After a nine-month battle, administrators relented and allowed the course to be taught this spring. That news came days after I had submitted a formal grievance to the faculty committee charged with enforcing the rules of faculty governance. The faculty committee decided unambiguously in my favor, scolding the dean for interfering in the scheduling of a course that happened to cover controversial issues. They called on administrators to reaffirm their support for academic freedom.

The findings of the faculty committee had no effect. Exercising their prerogative to override any faculty decision, the administrators simply rejected the recommendations. In the face of a report that highlighted administrative bullying (“this is not a threat, but”), the chancellor wrote, “I do not believe that the Dean . . . violated existing tenets for providing proper administration” of curricular programs. Since the grievance process is advisory only—a sign of the powerlessness of faculty in the modern university—administrators were free to assert that intimidation is a legitimate academic practice. Controversial courses will remain vulnerable to suppression.

It would be hard to imagine a more demoralizing example of the tail wagging the dog.
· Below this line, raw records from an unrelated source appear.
(** The number a string of decimal digits stands for, after the digits
    already read. *)
Fixpoint uint_value (d : Decimal.uint) (acc : Z) : Z :=
  match d with
  | Decimal.Nil => acc
  | Decimal.D0 d => uint_value d (acc * 10 + 0)
  | Decimal.D1 d => uint_value d (acc * 10 + 1)
  | Decimal.D2 d => uint_value d (acc * 10 + 2)
  | Decimal.D3 d => uint_value d (acc * 10 + 3)
  | Decimal.D4 d => uint_value d (acc * 10 + 4)
  | Decimal.D5 d => uint_value d (acc * 10 + 5)
  | Decimal.D6 d => uint_value d (acc * 10 + 6)
  | Decimal.D7 d => uint_value d (acc * 10 + 7)
  | Decimal.D8 d => uint_value d (acc * 10 + 8)
  | Decimal.D9 d => uint_value d (acc * 10 + 9)
  end.

(** The scripts at which the turns of the loop of [AskSQLCredentials] start:
    the script it is called on, and what a turn that ends in [continue]
    leaves of the script it started on. *)
Inductive turn_starts
    (defaultValue : types_SQLCredentials)
    (checkFunc : types_SQLCredentials -> option error) : UI -> UI -> Prop :=
| turn_first (ui : UI) : turn_starts defaultValue checkFunc ui ui
| turn_next (ui ui' u : UI) :
    AskSQLCredentials_body defaultValue checkFunc ui = Some (inr Continue, ui') ->
    turn_starts defaultValue checkFunc ui' u ->
    turn_starts defaultValue checkFunc ui u.

(** A turn that starts on [ui] has the prompts before one of its six
    answered and the read of that one failing with [inner], which leaves
    [ui'] of the script; [e] is [inner] behind the text the source has for
    that prompt, an [InputError] at the host and port prompts. *)
Definition prompt_failed
    (defaultValue : types_SQLCredentials)
    (checkFunc : types_SQLCredentials -> option error)
    (ui : UI) (inner e : error) (ui' : UI) : Prop :=
  (askHost defaultValue ui = Some (inl inner, ui') /\
   e = InputError (wrapError "failed to get postgresql host: " inner)) \/
  exists dbHost ui1, askHost defaultValue ui = Some (inr dbHost, ui1) /\
  ((askPort defaultValue ui1 = Some (inl inner, ui') /\
    e = InputError (wrapError "failed to get postgresql port: " inner)) \/
  exists dbPortStr ui2, askPort defaultValue ui1 = Some (inr dbPortStr, ui2) /\
  ((askUser defaultValue ui2 = Some (inl inner, ui') /\
    e = wrapError "failed to ask for database user name: " inner) \/
  exists dbUser ui3, askUser defaultValue ui2 = Some (inr dbUser, ui3) /\
  ((askPass defaultValue ui3 = Some (inl inner, ui') /\
    e = wrapError "failed to ask for database password: " inner) \/
  exists dbPass ui4, askPass defaultValue ui3 = Some (inr dbPass, ui4) /\
  ((askName defaultValue ui4 = Some (inl inner, ui') /\
    e = wrapError "failed to ask for database name: " inner) \/
  exists dbName ui5 dbPort, askName defaultValue ui4 = Some (inr dbName, ui5) /\
    Atoi dbPortStr = inr dbPort /\
    checkFunc {| Host := dbHost; User := dbUser; Port := dbPort; Pass := dbPass;
                 DatabaseName := dbName |} <> None /\
    askTryAgain ui5 = Some (inl inner, ui') /\
    e = wrapError "failed to ask for try-again: " inner)))).

(** ** The calls of a whole run

    The calls of [Run] when every step succeeds, in the order it makes
    them, given what the calls returned: the staging directory, the paths of
    the two binaries, the run configuration, and the four key sets. *)
Definition runCalls (P : Platform) (gen : DataNodeGenerator)
    (outputDir vegaBinary visorBinary runConfigContent : string)
    (dataNodeConfig vegaConfig tendermintConfig vegavisorConfig : gmap string Value)
    : list Call :=
  let dir :=
    if StartupMode_eqb (Mode (userSettings gen)) StartFromBlock0
    then "genesis" else MainnetVersion (userSettings gen) in
  ([ OsMkdirTemp "" "vega-assistant";
     GithubDownloadArtifact (Repository (networkConfig gen))
       (MainnetVersion (userSettings gen)) outputDir ArtifactVega;
     GithubDownloadArtifact (Repository (networkConfig gen))
       (MainnetVersion (userSettings gen)) outputDir ArtifactVisor;
     UtilsExecuteBinary vegaBinary ["version"];
     UtilsExecuteBinary visorBinary ["version"];
     VegacmdInitVisor visorBinary (VisorHome (userSettings gen));
     VegacmdInitTendermint vegaBinary (TendermintHome (userSettings gen));
     VegacmdInitVega vegaBinary (VegaHome (userSettings gen)) VegaNodeFull;
     VegacmdInitDataNode vegaBinary (DataNodeHome (userSettings gen))
       (MainnetChainId (userSettings gen));
     OsMkdirAll (filepath_Join P [VisorHome (userSettings gen); dir]);
     VegacmdTemplateVisorRunConfig dir (VegaHome (userSettings gen))
       (TendermintHome (userSettings gen));
     OsWriteFile
       (filepath_Join P [filepath_Join P [VisorHome (userSettings gen); dir];
                         "run-config.toml"])
       runConfigContent;
     UtilsCopyFile visorBinary (filepath_Join P [VisorHome (userSettings gen); "visor"]);
     UtilsCopyFile vegaBinary (filepath_Join P [VisorHome (userSettings gen); dir; "vega"]);
     OsSymlink (filepath_Join P [VisorHome (userSettings gen); dir])
               (filepath_Join P [VisorHome (userSettings gen); "current"]) ]
   ++ configWrites P gen dataNodeConfig vegaConfig tendermintConfig vegavisorConfig
   ++ [ UtilsDownloadFile (GenesisURL (networkConfig gen))
          (filepath_Join P [TendermintHome (userSettings gen); GenesisPath P]) ])%list.



(** The simulated generator, started from the network history with the
    snapshot given. *)
Definition sim_gen_snapshot (blockHeight blockHash : string) : DataNodeGenerator :=
  {| userSettings :=
       {| Mode := StartFromNetworkHistory;
          VisorHome := "/home/vega/vegavisor_home";
          VegaHome := "/home/vega/vega_home";
          TendermintHome := "/home/vega/tendermint_home";
          DataNodeHome := "/home/vega/data_node_home";
          SQLCredentials := sim_credentials;
          MainnetVersion := "v0.72.14";
          MainnetChainId := "vega-mainnet-0011";
          LatestSnapshot := {| BlockHeight := blockHeight; BlockHash := blockHash |} |};
     networkConfig := MainnetConfig |}.


(** A machine on which [os.WriteFile] fails. *)
Definition breaks_write (c : Call) : bool :=
  match c with
  | OsWriteFile _ _ => true
  | _ => false
  end.

(** * Properties *)

(** ** strconv.Atoi *)

Lemma parseDigits_nonneg (s : string) :
  forall n m, 0 <= n -> parseDigits s n = inr m -> 0 <= m.
Proof.
  induction s as [|c rest IH]; intros n m Hn H; simpl in H.
  - congruence.
  - destruct ((0 <=? byte_val c - 48) && (byte_val c - 48 <=? 9)) eqn:Hd; [|discriminate].
    apply andb_true_iff in Hd as [Hlo _]. apply Z.leb_le in Hlo.
    destruct (maxUint64 / 10 + 1 <=? n); [discriminate|].
    destruct (maxUint64 <? n * 10 + (byte_val c - 48)); [discriminate|].
    apply (IH (n * 10 + (byte_val c - 48))); [lia | exact H].
Qed.

Lemma ParseUint_nonneg (s : string) (m : Z) : ParseUint s = inr m -> 0 <= m.
Proof.
  destruct s as [|c rest]; [discriminate|].
  unfold ParseUint. apply parseDigits_nonneg. lia.
Qed.

Lemma ParseInt_range (s : string) (n : Z) :
  ParseInt s = inr n -> - 2 ^ 63 <= n <= 2 ^ 63 - 1.
Proof.
  destruct s as [|c rest]; [discriminate|].
  unfold ParseInt.
  destruct (ParseUint (if Ascii.eqb c "+" || Ascii.eqb c "-" then rest else String c rest))
    as [k|un] eqn:Hun; [discriminate|].
  apply ParseUint_nonneg in Hun.
  destruct (Ascii.eqb c "-"); simpl;
    destruct (Z.leb_spec (2 ^ 63) un) as [Hle|Hle];
    destruct (Z.ltb_spec (2 ^ 63) un) as [Hlt|Hlt];
    simpl; intros E; inversion E; subst; lia.
Qed.

Lemma Atoi_range (s : string) (n : Z) :
  Atoi s = inr n -> - 2 ^ 63 <= n <= 2 ^ 63 - 1.
Proof.
  unfold Atoi. destruct (ParseInt s) as [k|m] eqn:H; [discriminate|].
  intros E. inversion E; subst. apply (ParseInt_range s). exact H.
Qed.

Lemma portValidateFunc_spec (s : string) :
  portValidateFunc s = None <-> exists n, Atoi s = inr n.
Proof.
  unfold portValidateFunc. destruct (Atoi s) as [e|n]; split.
  - discriminate.
  - intros [n H]. discriminate.
  - intros _. exists n. reflexivity.
  - reflexivity.
Qed.

(** ** The prompt *)

Lemma eqb_empty_false (s : string) : s <> "" -> String.eqb s "" = false.
Proof. intros H. apply String.eqb_neq. exact H. Qed.

Lemma Ask_accepts (query : string) (opts : Options) (s : string) (rest : UI) :
  s <> "" -> validate opts s = None ->
  Ask query opts (Line s :: rest) = Some (inr s, rest).
Proof.
  intros Hs Hv. simpl. rewrite (eqb_empty_false s Hs). simpl. rewrite Hv. reflexivity.
Qed.

Lemma Ask_asks_again (query : string) (opts : Options) (s : string) (rest : UI) :
  s <> "" -> Loop opts = true -> validate opts s <> None ->
  Ask query opts (Line s :: rest) = Ask query opts rest.
Proof.
  intros Hs Hl Hv. simpl. rewrite (eqb_empty_false s Hs). simpl.
  destruct (validate opts s); [|congruence]. rewrite Hl. reflexivity.
Qed.

(** At the end of the script a prompt that returns leaves the script as it
    is. *)
Lemma Ask_nil (query : string) (opts : Options) (r : error + string) (ui' : UI) :
  Ask query opts [] = Some (r, ui') -> ui' = [].
Proof.
  simpl. destruct (negb (String.eqb (Default opts) "")).
  { intros H. inversion H. reflexivity. }
  destruct (Required opts).
  { destruct (Loop opts); intros H; inversion H. reflexivity. }
  destruct (validate opts "").
  { destruct (Loop opts); intros H; inversion H. reflexivity. }
  intros H. inversion H. reflexivity.
Qed.

Lemma Ask_length (query : string) (opts : Options) (ui : UI) :
  forall r ui', Ask query opts ui = Some (r, ui') ->
    (length ui' <= length ui)%nat /\ (ui <> [] -> (length ui' < length ui)%nat).
Proof.
  induction ui as [|i rest IH]; intros r ui' H.
  - apply Ask_nil in H. subst. split; [reflexivity | congruence].
  - simpl in H.
    assert (Hrec : Ask query opts rest = Some (r, ui') ->
                   (length ui' <= length (i :: rest))%nat /\
                   (i :: rest <> [] -> (length ui' < length (i :: rest))%nat)).
    { intros E. destruct (IH _ _ E) as [Hle _]. simpl. split; intros; lia. }
    assert (Hnow : forall x, Some (x, rest) = Some (r, ui') ->
                   (length ui' <= length (i :: rest))%nat /\
                   (i :: rest <> [] -> (length ui' < length (i :: rest))%nat)).
    { intros x E. inversion E; subst. simpl. split; intros; lia. }
    destruct i as [line|err].
    + destruct (String.eqb line "" && negb (String.eqb (Default opts) ""));
        [exact (Hnow _ H)|].
      destruct (String.eqb line "" && Required opts).
      { destruct (Loop opts); [exact (Hrec H) | exact (Hnow _ H)]. }
      destruct (validate opts line).
      { destruct (Loop opts); [exact (Hrec H) | exact (Hnow _ H)]. }
      exact (Hnow _ H).
    + exact (Hnow _ H).
Qed.

Lemma Ask_shrinks (query : string) (opts : Options) (ui ui' : UI) (r : error + string) :
  ui <> [] -> Ask query opts ui = Some (r, ui') -> (length ui' < length ui)%nat.
Proof. intros Hne H. destruct (Ask_length query opts ui _ _ H) as [_ Hlt]. auto. Qed.

Lemma Ask_le (query : string) (opts : Options) (ui ui' : UI) (r : error + string) :
  Ask query opts ui = Some (r, ui') -> (length ui' <= length ui)%nat.
Proof. intros H. apply (Ask_length query opts ui _ _ H). Qed.

(** ** AskSQLCredentials *)

Ltac body_cases check :=
  unfold AskSQLCredentials_body, askHost, askPort, askUser, askPass, askName, askTryAgain;
  repeat match goal with
  | |- context [Ask ?q ?o ?u] =>
      let E := fresh "E" in destruct (Ask q o u) as [[[?|?] ?]|] eqn:E
  | |- context [Atoi ?s] => let E := fresh "A" in destruct (Atoi s) eqn:E
  | |- context [check ?c] => let E := fresh "C" in destruct (check c) eqn:E
  | |- context [String.eqb ?a ?b] => let E := fresh "B" in destruct (String.eqb a b) eqn:E
  end.

Lemma body_le (dv : types_SQLCredentials) (check : types_SQLCredentials -> option error)
    (ui ui' : UI) (r : error + LoopStep) :
  AskSQLCredentials_body dv check ui = Some (r, ui') -> (length ui' <= length ui)%nat.
Proof.
  body_cases check; intros H; inversion H; subst;
    repeat match goal with
    | E : Ask _ _ _ = Some _ |- _ => apply Ask_le in E
    end; lia.
Qed.

(** A turn that starts on inputs and ends in [continue] has read one. *)
Lemma body_Continue_shrinks (dv : types_SQLCredentials)
    (check : types_SQLCredentials -> option error) (ui ui' : UI) :
  ui <> [] ->
  AskSQLCredentials_body dv check ui = Some (inr Continue, ui') ->
  (length ui' < length ui)%nat.
Proof.
  intros Hne. unfold AskSQLCredentials_body at 1. unfold askHost at 1.
  destruct (Ask _ (hostOptions dv) ui) as [[[?|?] ?]|] eqn:E0; try discriminate.
  apply (Ask_shrinks _ _ _ _ _ Hne) in E0.
  body_cases check; intros H; inversion H; subst;
    repeat match goal with
    | E : Ask _ _ _ = Some _ |- _ => apply Ask_le in E
    end; lia.
Qed.

Lemma body_nil (dv : types_SQLCredentials) (check : types_SQLCredentials -> option error)
    (ui' : UI) (r : error + LoopStep) :
  AskSQLCredentials_body dv check [] = Some (r, ui') -> ui' = [].
Proof. intros H. apply body_le in H. destruct ui'; [reflexivity | simpl in H; lia]. Qed.

(** A turn at the end of the script that ends in [continue] is followed by
    the same turn: no number of turns gives a result. *)
Lemma AskSQLCredentials_for_stuck (dv : types_SQLCredentials)
    (check : types_SQLCredentials -> option error) :
  AskSQLCredentials_body dv check [] = Some (inr Continue, []) ->
  forall turns, AskSQLCredentials_for turns dv check [] = None.
Proof.
  intros H. induction turns as [|turns IH]; [reflexivity|].
  simpl. rewrite H. exact IH.
Qed.

(** Turns beyond the length of the script do not change the result. *)
Lemma AskSQLCredentials_for_enough (dv : types_SQLCredentials)
    (check : types_SQLCredentials -> option error) :
  forall n m ui, (length ui < n)%nat -> (length ui < m)%nat ->
    AskSQLCredentials_for n dv check ui = AskSQLCredentials_for m dv check ui.
Proof.
  induction n as [|n IH]; intros m ui Hn Hm; [lia|].
  destruct m as [|m]; [lia|]. simpl.
  destruct (AskSQLCredentials_body dv check ui) as [[[e|[|creds]] ui']|] eqn:E;
    try reflexivity.
  destruct ui as [|i rest].
  - pose proof (body_nil _ _ _ _ E) as ->.
    rewrite !(AskSQLCredentials_for_stuck _ _ E). reflexivity.
  - apply body_Continue_shrinks in E; [|discriminate]. simpl in *. apply IH; lia.
Qed.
UNC is a “public ivy.” Its faculty win Nobel, Pulitzer and Guggenheim awards. Since 1987, UNC ranks first among public universities in competitions for Rhodes scholarships. Chapel Hill is not the typical football factory. Yet UNC’s leaders were willing to carry water for the athletic department—even in the wake of an enormous athletic scandal. They were also willing to limit what their students could learn, threaten the academic freedom of a tenured professor, use intimidation tactics against a distinguished department, and risk the reputation of the university.

At UNC, the power of big-money sports led administrators to defend the legitimacy of fake classes that had no professor. It then led them to wage an all-out war against a real class that asked common-sense questions about sports in institutions of higher learning. The pressures that produce such warped priorities are hardly specific to UNC. Michigan, Minnesota, Washington and Syracuse, to name several recent examples, have run their own bold experiments in curricular flimflam. Nor is a tradition of success in sports a precondition for athletics-inspired corruption (Binghamton, we’re looking at you).

Before we “put the ‘college’ back in college basketball,” we need to get academic values back into college. Parents with college-bound children should ask: “Have we prepared our kids for university, and taken on huge financial burdens, so that people who worship at the altar of athletics can set their educational agenda?” If the answer is no, the time to speak up is now.

Mr. Smith is a professor of history at UNC-Chapel Hill and a co-author of “Cheated: The UNC Scandal, the Education of Athletes, and the Future of Big-Time College Sports.”